About Hyperspectral Remote Sensing Data
The electromagnetic spectrum is composed of thousands of bands representing different types of light energy. Imaging spectrometers (instruments that collect hyperspectral data) break the electromagnetic spectrum into groups of bands that support classification of objects by their spectral properties on the Earth's surface. Hyperspectral data consists of many bands - up to hundreds of bands - that span a portion of the electromagnetic spectrum, from the visible to the Short Wave Infrared (SWIR) regions.
The NEON imaging spectrometer (NIS) collects data within the 380 nm to 2510 nm portions of the electromagnetic spectrum within bands that are approximately 5 nm in width. This results in a hyperspectral data cube that contains approximately 426 bands - which means BIG DATA.
The HDF5 data model natively compresses data stored within it (makes it smaller) and supports data slicing (extracting only the portions of the data that you need to work with rather than reading the entire dataset into memory). These features make it ideal for working with large data cubes such as those generated by imaging spectrometers, in addition to supporting spatial data and associated metadata.
In this tutorial we will demonstrate how to read and extract spatial raster data stored within an HDF5 file using R.
Read HDF5 data into R
We will use the terra
and rhdf5
packages to read in the HDF5 file that contains hyperspectral data for the
NEON San Joaquin (SJER) field site.
Let's start by calling the needed packages and reading in our NEON HDF5 file.

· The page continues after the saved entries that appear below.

(* ===== verification/ThreadProgress.v ===== *)
(** * ThreadProgress: the threads never block each other for good

    A thread that cannot take a step has finished or is parked at a lock. The
    lock is then held by a thread that can take a step, or that keeps it while
    it is parked at a lock of a higher shard. *)

From stdpp Require Import base gmap list.
From S2P Require Import Prelude Machine Lock LockMachine LockInv RawTable Util Shard ShardOps ShardModel ShardSim.
From S2P Require Import Evict Safety Exact ShardSpec TryResult Cache Threads ThreadLocks CacheSpec ThreadInv ThreadSteps.

Open Scope Z_scope.

Section progress.
Context {K V : Type} `{Countable K} `{!BuildHasher K} `{!Target}.
Context `{!RawTable (K * CacheEntry V)} `{!RawTableSpec (K * CacheEntry V)}.
Context {J R : Type} (plan_of : J → outcome (plan K V R)).
Context (c0 : NeoCache K V) (bound : nat → nat) (credit_of : J → nat → nat).
Context (Hbound : ∀ i s, ¬ unbounded c0 → inv_at c0 i s → (size (contents s) ≤ bound i)%nat).
Context (Hjobs : ∀ j, ∃ p, plan_of j ⇓ p ∧ psafe c0 bound (credit_of j) None p).
Implicit Types (t i : nat) (p : plan K V R) (σ : config K V J R) (k : ctl K V R).

#[local] Abbreviation cinv := (cinv c0 bound credit_of).

Definition can_step σ t : Prop := ∃ ch r, cstep plan_of t ch σ ⇓ r.

(** Parked at the lock of shard [i]. *)
Definition parked_at σ t i : Prop :=
  ∃ todo kept p m q, threads σ !! t = Some (todo, Enter kept p) ∧ head p = Some (m, i) ∧
    pc_at i t σ = Some q ∧ parked q = true.

Lemma not_blocked crs σ t ch : cinv crs σ → cstep plan_of t ch σ ≠ Blocked → can_step σ t.
Proof.
  intros Hinv Hnb. destruct (cstep_good plan_of c0 bound credit_of Hbound Hjobs crs σ t ch Hinv)
    as [?|(σ' & e & crs' & Hr & _)]; [done|]. by exists ch, (σ', e).
Qed.

Lemma lock_step_ret σ i t ch l l' : locks σ !! i = Some l → step t ch l ⇓ l' → lock_step i t ch σ ⇓ set_lock i l' σ.
Proof. intros Hl Hs. unfold lock_step. rewrite Hl. cbn. by rewrite Hs. Qed.

(** A thread inside a lock function, not parked. *)
Lemma lock_enabled crs σ t todo k i l q :
  cinv crs σ → threads σ !! t = Some (todo, k) → locks σ !! i = Some l → pcs l !! t = Some q → parked q = false →
  ∃ ch σ', lock_step i t ch σ ⇓ σ'.
Proof.
  intros Hinv Ht Hl Hq Hp. pose proof (ci_lock _ _ _ _ _ Hinv i l Hl) as Hli.
  destruct (step_enabled _ t q l Hli Hq Hp) as (ch & l' & Hs). eexists ch, _. by eapply lock_step_ret.
Qed.

Lemma begin_steps crs σ t todo kept p :
  cinv crs σ → threads σ !! t = Some (todo, Begin kept p) → can_step σ t.
Proof.
  intros Hinv Ht. apply (not_blocked crs σ t Go Hinv). unfold cstep. rewrite Ht.
  destruct (Forall2_lookup_r _ _ _ _ _ (ci_ctl _ _ _ _ _ Hinv) Ht) as (cr & Hcr & Hsafe & Hkept).
  destruct (head p) as [[m i]|] eqn:Hh; [|destruct p; try done; by destruct kept as [[]|]].
  destruct (psafe_head _ _ _ _ _ _ _ Hsafe Hh) as [Hi Habove].
  destruct (my_lock c0 bound credit_of crs σ t todo _ Hinv Ht i Hi) as (l & q & Hl & Hq).
  assert (Hidle : q = Idle).
  { assert (Hr : role_ok (role_of (Begin kept p) i) q = true).
    { eapply ci_role; [exact Hinv|done|]. unfold pc_at. by rewrite Hl. }
    cbn in Hr. destruct kept as [[m' j]|]; cbn in Hr, Habove; [rewrite decide_False in Hr by lia|]; by destruct q. }
  subst q. assert (Hs : ∃ l', step t (start_lock p m) l ⇓ l').
  { unfold step. rewrite Hq. unfold start_lock. destruct m, (if_busy p); cbn; by eexists. }
  destruct Hs as [l' Hs]. destruct p; try done; cbn in Hh; injection Hh as <- <-; cbn [deref head mbind outcome_bind];
    by rewrite (lock_step_ret _ _ _ _ _ _ Hl Hs).
Qed.

Lemma enter_steps crs σ t todo kept p m i q :
  cinv crs σ → threads σ !! t = Some (todo, Enter kept p) → head p = Some (m, i) →
  pc_at i t σ = Some q → parked q = false → can_step σ t.
Proof.
  intros Hinv Ht Hh Hq Hp. destruct (locks σ !! i) as [l|] eqn:Hl; unfold pc_at in Hq; rewrite Hl in Hq; [|done].
  cbn in Hq. destruct (lock_enabled crs σ t todo _ i l q Hinv Ht Hl Hq Hp) as (ch & σ' & Hs).
  assert (Hpc : pc_at i t σ = Some q) by (unfold pc_at; by rewrite Hl).
  pose proof (ci_role _ _ _ _ _ Hinv _ _ _ i q Ht Hpc) as Hr. cbn in Hr. rewrite Hh, decide_True in Hr by done.
  apply (not_blocked crs σ t ch Hinv). unfold cstep. rewrite Ht. unfold enter_step. rewrite Hh.
  cbn [deref mbind outcome_bind]. rewrite Hpc.
  destruct q; try (by rewrite Hs); try done. destruct (if_busy p) as [p'|]; [done|]. by destruct m.
Qed.

Lemma leave_steps crs σ t todo m i entered p :
  cinv crs σ → threads σ !! t = Some (todo, Leave m i entered p) → can_step σ t.
Proof.
  intros Hinv Ht. destruct (Forall2_lookup_r _ _ _ _ _ (ci_ctl _ _ _ _ _ Hinv) Ht) as (cr & Hcr & _ & _ & Hi).
  destruct (my_lock c0 bound credit_of crs σ t todo _ Hinv Ht i Hi) as (l & q & Hl & Hq).
  assert (Hpc : pc_at i t σ = Some q) by (unfold pc_at; by rewrite Hl).
  pose proof (ci_role _ _ _ _ _ Hinv _ _ _ i q Ht Hpc) as Hr. cbn in Hr. rewrite decide_True in Hr by done.
  assert (Hp : parked q = false) by (by destruct m, q).
  destruct (lock_enabled crs σ t todo _ i l q Hinv Ht Hl Hq Hp) as (ch & σ' & Hs).
  apply (not_blocked crs σ t ch Hinv). unfold cstep. rewrite Ht. unfold leave_step. rewrite Hpc.
  destruct q; try (by rewrite Hs); try done.
  all: unfold lock_step; rewrite Hl; cbn [deref mbind outcome_bind]; unfold step; by rewrite Hq.
Qed.

(** Why a thread does not step. *)
Lemma stuck_thread crs σ t todo k :
  cinv crs σ → threads σ !! t = Some (todo, k) →
  can_step σ t ∨ (todo = [] ∧ k = Rest) ∨ ∃ i, parked_at σ t i.
Proof.
  intros Hinv Ht. destruct (Forall2_lookup_r _ _ _ _ _ (ci_ctl _ _ _ _ _ Hinv) Ht) as (cr & Hcr & Hk).
  assert (Hret : ∀ ch, returns plan_of c0 bound credit_of σ (cstep plan_of t ch σ) → can_step σ t).
  { intros ch (σ' & e & crs' & Hr & _). by exists ch, (σ', e). }
  destruct k as [|kept p|kept p|m i entered p|p|busy i b prev key next|i b next].
  - destruct todo as [|j todo]; [right; by left|left]. apply (Hret Go). by eapply rest_returns.
  - left. by eapply begin_steps.
  - destruct Hk as (Hsafe & [[m i] Hh] & _). destruct (psafe_head _ _ _ _ _ _ _ Hsafe Hh) as [Hi _].
    destruct (my_pc c0 bound credit_of crs σ t todo _ Hinv Ht i Hi) as (q & Hq & _).
    destruct (parked q) eqn:Hp; [|left; by eapply enter_steps]. right; right. exists i.
    by exists todo, kept, p, m, q.
  - left. by eapply leave_steps.
  - left. apply (Hret Go). by eapply body_returns.
  - left. apply (Hret Go). by eapply bump_returns.
  - left. apply (Hret Go). by eapply guard_returns.
Qed.

(** Whoever keeps a parked thread waiting can step, or waits at a higher lock. *)
Lemma waits_for crs σ t i :
  cinv crs σ → parked_at σ t i → ∃ u, can_step σ u ∨ ∃ i', (i < i' < length (shards c0))%nat ∧ parked_at σ u i'.
Proof.
  intros Hinv (todo & kept & p & m & q & Ht & Hh & Hq & Hp).
  destruct (locks σ !! i) as [l|] eqn:Hl; unfold pc_at in Hq; rewrite Hl in Hq; [|done]. cbn in Hq.
  pose proof (ci_lock _ _ _ _ _ Hinv i l Hl) as (o & wp & rp & _ & Hli).
  destruct (busy_thread _ _ _ _ _ Hli t q Hq Hp) as (u & qu & Hqu & Hni & Hnp). exists u.
  assert (Hlen : length (pcs l) = length (threads σ)) by (destruct (li_threads _ _ _ _ _ Hli); lia).
  destruct (lookup_lt_is_Some_2 (threads σ) u) as [[todou ku] Hu]; [rewrite <-Hlen; by eapply lookup_lt_Some|].
  assert (Hrole : role_ok (role_of ku i) qu = true).
  { eapply ci_role; [exact Hinv|done|]. unfold pc_at. by rewrite Hl. }
  destruct (stuck_thread crs σ u todou ku Hinv Hu) as [|[[_ ->]|[i' Hpark]]]; [by left|by destruct qu|].
  right. exists i'. split; [|done]. destruct Hpark as (todo1 & kept1 & p1 & m1 & q1 & Hu1 & Hh1 & Hq1 & Hp1).
  assert (ku = Enter kept1 p1) as -> by congruence.
  destruct (Forall2_lookup_r _ _ _ _ _ (ci_ctl _ _ _ _ _ Hinv) Hu) as (cr & _ & Hsafe & _ & _).
  destruct (psafe_head _ _ _ _ _ _ _ Hsafe Hh1) as [Hi' Habove]. cbn in Hrole. rewrite Hh1 in Hrole.
  destruct (decide (i = i')) as [<-|Hne].
  { assert (Hpq : pc_at i u σ = Some qu) by (unfold pc_at; by rewrite Hl). congruence. }
  destruct kept1 as [[m2 j]|]; cbn in Hrole, Habove; [|by destruct qu].
  destruct (decide (i = j)) as [->|]; [lia|by destruct qu].
Qed.

Lemma progress crs σ :
  cinv crs σ → (∀ t todo k, threads σ !! t = Some (todo, k) → todo = [] ∧ k = Rest) ∨ ∃ t, can_step σ t.
Proof.
  intros Hinv. assert (Hpark : ∀ n t i, (length (shards c0) - i ≤ n)%nat → parked_at σ t i → ∃ u, can_step σ u).
  { induction n as [|n IH]; intros t i Hn Hp;
      destruct (waits_for crs σ t i Hinv Hp) as (u & [|(i' & Hi' & Hp')]); [by exists u|lia|by exists u|].
    eapply (IH u i'); [lia|done]. }
  assert (Hall : ∀ ts : list (list J * ctl K V R), (∀ th, th ∈ ts → th.1 = [] ∧ th.2 = Rest) ∨ ∃ th, th ∈ ts ∧ ¬ (th.1 = [] ∧ th.2 = Rest)).
  { clear. intros ts. induction ts as [|[todo k] ts [IH|(th & Hin & Hno)]]; [left; by intros th ?%elem_of_nil| |].
    - assert (Hdec : (todo = [] ∧ k = Rest) ∨ ¬ (todo = [] ∧ k = Rest)).
      { destruct todo; [|right; by intros []]. destruct k; try (right; by intros []). by left. }
      destruct Hdec as [Hd|Hd]; [left|right; exists (todo, k); split; [by left|done]].
      intros th [->|Hin]%elem_of_cons; [done|by apply IH].
    - right. exists th. split; [by right|done]. }
  destruct (Hall (threads σ)) as [Hdone|([todo k] & [t Ht]%list_elem_of_lookup & Hno)]; [left|right].
  - intros t todo k Ht. by apply (Hdone (todo, k)), (list_elem_of_lookup_2 _ t).
  - destruct (stuck_thread crs σ t todo k Hinv Ht) as [|[|[i Hp]]]; [by exists t|done|].
    by eapply (Hpark _ t i (Nat.le_refl _)).
Qed.
End progress.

Please be sure that you have at least version 2.10 of rhdf5
installed. Use:
packageVersion("rhdf5")
to check the package version.
Data Tip: To update all packages installed in R, use update.packages()
.
# Load `terra` and `rhdf5` packages to read NIS data into R
library(terra)
library(rhdf5)
library(neonUtilities)
Set the working directory to ensure R can find the file we are importing, and we know where the file is being saved. You can move the file that is downloaded afterward, but be sure to re-set the path to the file.
wd <- "~/data/" #This will depend on your local environment
setwd(wd)
We can use the neonUtilities
function byTileAOP
to download a single reflectance tile. You can run help(byTileAOP)
to see more details on what the various inputs are. For this exercise, we'll specify the UTM Easting and Northing to be (257500, 4112500), which will download the tile with the lower left corner (257000,4112000). By default, the function will check the size total size of the download and ask you whether you wish to proceed (y/n). This file is ~672.7 MB, so make sure you have enough space on your local drive. You can set check.size=FALSE
if you want to download without a prompt.
byTileAOP(dpID='DP3.30006.001',
site='SJER',
year='2021',
easting=257500,
northing=4112500,
check.size=TRUE, # set to FALSE if you don't want to enter y/n
savepath = wd)
This file will be downloaded into a nested subdirectory under the ~/data
folder, inside a folder named DP3.30006.001
(the Data Product ID). The file should show up in this location: ~/data/DP3.30006.001/neon-aop-products/2021/FullSite/D17/2021_SJER_5/L3/Spectrometer/Reflectance/NEON_D17_SJER_DP3_257000_4112000_reflectance.h5
.
Data Tip: To make sure you are pointing to the correct path, look in the ~/data
folder and navigate to where the .h5 file is saved, or use the R command list.files(path=wd,pattern="\\.h5$",recursive=TRUE,full.names=TRUE)
to display the full path of the .h5 file. Note, if you have any other .h5 files downloaded in this folder, it will display all of the hdf5 files.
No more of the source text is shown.